Concorso docenti

E poi praticamente passo settembre seduta a studiare, cercando di diventare una biblioteca ambulante, sapendo già di non riuscirci.
Vedo gli amici sempre meno, smetto di leggere, smetto di scrivere, accendo il computer solo quando serve. Quattro ottobre, mi sembra che la mia vita dipenda solo dal quattro ottobre. Quando non sono sui libri il cuore dà i numeri, batte velocissimo nei posti più improbabili. La notte sogno l’allegoria negli Inni Sacri di Manzoni, la mattina mi sveglio con gli sforzi di vomito: mi faccio una tristezza infinita.
Vado a Monte Berico perché non si sa mai. Chiedo che mi capiti una traccia di grammatica e di essere interrogata dalla commissione uno.
Estraggo la Francia della Restaurazione, commissione due.
Macchio i pantaloni, è il momento di andare, allaccio la cintura: la macchina non parte. La chiave gira e non succede niente, non si avvia il motore, non si accendono le luci. Non ho neanche la forza di disperarmi. C’è un cielo bellissimo e di me non gliene frega un cazzo, sono a piedi e nessuno viene a salvarmi. Giro di telefonate, se dio vuole ho due genitori che son meglio di Gesù.
Arrivo con un quarto d’ora di ritardo. Siamo tutti esausti, qualcuno ha la diarrea, qualche altro bestemmia, ci facciamo coraggio.
Finisce bene, ve lo dico, già nessuno muore, nessuno viene bocciato. E sparisce tutto: il vomito, il panico, non c’è più niente. Rimango solo io – com’ero prima, ed è bello ritrovarmi, Ilaria, da quanto non ti vedevo così tranquilla – come si sta bene senza preoccupazioni.

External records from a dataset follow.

(** An asynchronous operation that returns gives the promise it allocated
    first, and the counter has moved past it. *)
Lemma asynchronous_returns f info st v st' :
  asynchronous f = true →
  native_code f info st = (Returned v, st') →
  v = VObject (next st) ∧ next st < next st'.
Proof.
  intros Hf. destruct f; try discriminate Hf; cbn [native_code].
  - rewrite RequestPermission_eq. intros [= <- <-]. cbn. split; [done | lia].
  - rewrite GetPermissionStatus_eq. intros [= <- <-]. cbn. split; [done | lia].
  - unfold ShowNotification.
    intros (d & st1 & Hnew & Hrest)%bind_Returned_inv.
    rewrite Deferred_New_eq in Hnew. injection Hnew as <- <-.
    apply bind_Returned_inv in Hrest as (result & st2 & Hobj & Hrest).
    rewrite Object_New_eq in Hobj. injection Hobj as <- <-.
    apply bind_Returned_inv in Hrest as (success & st3 & [= <- <-] & Hrest).
    apply bind_Returned_inv in Hrest as ([] & st4 & Hset1 & Hrest).
    apply bind_Returned_inv in Hrest as (error & st5 & [= <- <-] & Hrest).
    apply bind_Returned_inv in Hrest as ([] & st6 & Hset2 & Hrest).
    apply bind_Returned_inv in Hrest as ([] & st7 & Hres & [= <- <-]).
    split; [done |].
    repeat match goal with
      | E : Object.Set_ ?o ?k ?x ?s = _ |- _ =>
          let Hn := fresh "Hn" in
          pose proof (Object_Set_next o k x s) as Hn; rewrite E in Hn; clear E
      | E : Promise.Deferred.Resolve ?d ?x ?s = _ |- _ =>
          let Hn := fresh "Hn" in
          pose proof (Deferred_Resolve_next d x s) as Hn; rewrite E in Hn; clear E
      end.
    cbn [snd next] in *. lia.
Qed.
End counter.

(** ** First results *)

Example first_result_IsAvailable :
  first_result 2 NIsAvailable = inl (OBoolean false).
Proof. reflexivity. Qed.

Example first_result_RequestPermission :
  first_result 2 NRequestPermission =
    inl (OObject (OFulfilled (OBoolean false)) []).
Proof. vm_compute. reflexivity. Qed.
Lemma get_filename_total_witness :
  ∃ name,
    (get_filename (sample [] (lit "body") (Ok []))
       (lit "https://site.com/a") empty_world).1 = Ok name
    ∧ name = lit ".pdf".
Proof.
  destruct (get_filename_total (sample [] (lit "body") (Ok []))
              (lit "https://site.com/a") empty_world
              ([] ++ [NEWLINE] ++ lit "body") [] eq_refl eq_refl)
    as (name & Hname & Hempty).
  exists name. split; [exact Hname|].
  apply Hempty; [apply sample_empty_title_contract|reflexivity].
Defined.

(** * Further properties *)

(** ** The resource fetcher, again *)

(** X1. Whatever address [my_fetcher] is given, the address it hands to
    the default fetcher starts neither with two slashes nor with
    [file:///]. *)
Theorem my_fetcher_url_absolute (url : str) :
  startswith (my_fetcher_url url) (lit "//") = false
  ∧ startswith (my_fetcher_url url) (lit "file:///") = false.
Proof.
  unfold my_fetcher_url.
  destruct (startswith url (lit "//")) eqn:Hslashes.
  - by split.
  - destruct (startswith url (lit "file:///")) eqn:Hfile; by split.
Qed.

(** X2. Passing an address through [my_fetcher] twice is the same as
    passing it once. *)
Theorem my_fetcher_idempotent (A : Type) (default_url_fetcher : str → A)
    (url : str) :
  my_fetcher (my_fetcher default_url_fetcher) url
  = my_fetcher default_url_fetcher url.
Proof.
  unfold my_fetcher at 1 2. f_equal.
  assert (startswith (my_fetcher_url url) (lit "//") = false
          ∧ startswith (my_fetcher_url url) (lit "file:///") = false)
    as [Hslashes Hfile].
  { unfold my_fetcher_url.
    destruct (startswith url (lit "//")) eqn:Hurl; [by split|].
    destruct (startswith url (lit "file:///")) eqn:Hurl'; by split. }
  unfold my_fetcher_url at 1. by rewrite Hslashes, Hfile.
Qed.

(** ** Relative addresses, again *)

Lemma startswith_app_prefix (s p q : str) :
  startswith s (p ++ q) = true → startswith s p = true.
Proof.
  revert s; induction p as [|c p IH]; intros s; simpl; [done|].
  destruct s as [|d s]; [done|].
  rewrite !andb_true_iff. intros [? ?]. split; [done|by apply IH].
Qed.

Lemma contains_app_prefix (s p q : str) :
  contains s p = false → contains s (p ++ q) = false.
Proof.
  induction s as [|c s IH]; simpl.
  - rewrite !orb_false_r. intros Hp.
    destruct (startswith [] (p ++ q)) eqn:Hpq; [|done].
    apply startswith_app_prefix in Hpq. congruence.
  - rewrite !orb_false_iff. intros [Hp Hs]. split; [|by apply IH].
    destruct (startswith (c :: s) (p ++ q)) eqn:Hpq; [|done].
    apply startswith_app_prefix in Hpq. congruence.
Qed.

Section ReplaceGone.
Variables (o : char) (old' new' : str).
Hypothesis Hold : Forall (λ c, c ≠ o) old'.
Hypothesis Hnew : Forall (λ c, c ≠ o) new'.
Hypothesis Hfresh : ∀ x, startswith ((o :: new') ++ x) (o :: old') = false.

(** Text in which [old] does not stand is left as it is. *)
Lemma replace_absent (new s : str) :
  contains s (o :: old') = false → replace s (o :: old') new = s.
Proof using Type.
  induction s as [|c s IH]; [done|].
  cbn [contains]. rewrite orb_false_iff. intros [Hhere Hlater].
  rewrite replace_skip by done. f_equal. by apply IH.
Qed.

Lemma contains_skip_run (u s : str) :
  Forall (λ c, c ≠ o) u →
  contains (u ++ s) (o :: old') = contains s (o :: old').
Proof using Type.
  induction 1 as [|c u Hc _ IH]; [done|].
  rewrite <- app_comm_cons. cbn [contains].
  by rewrite startswith_head_ne, IH.
Qed.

In classe quando entro mi fanno l’applauso, aprite il libro che cominciamo, dico e faccio finta di niente. Non lo sapranno mica che ho avuto paura di perderli e che se ce l’ho fatta è stato per me, certo, ma anche per loro.
Oggi il mondo è più leggero, interrogo e nessuno disturba, la scuola è proprio un bel posto per rimanerci.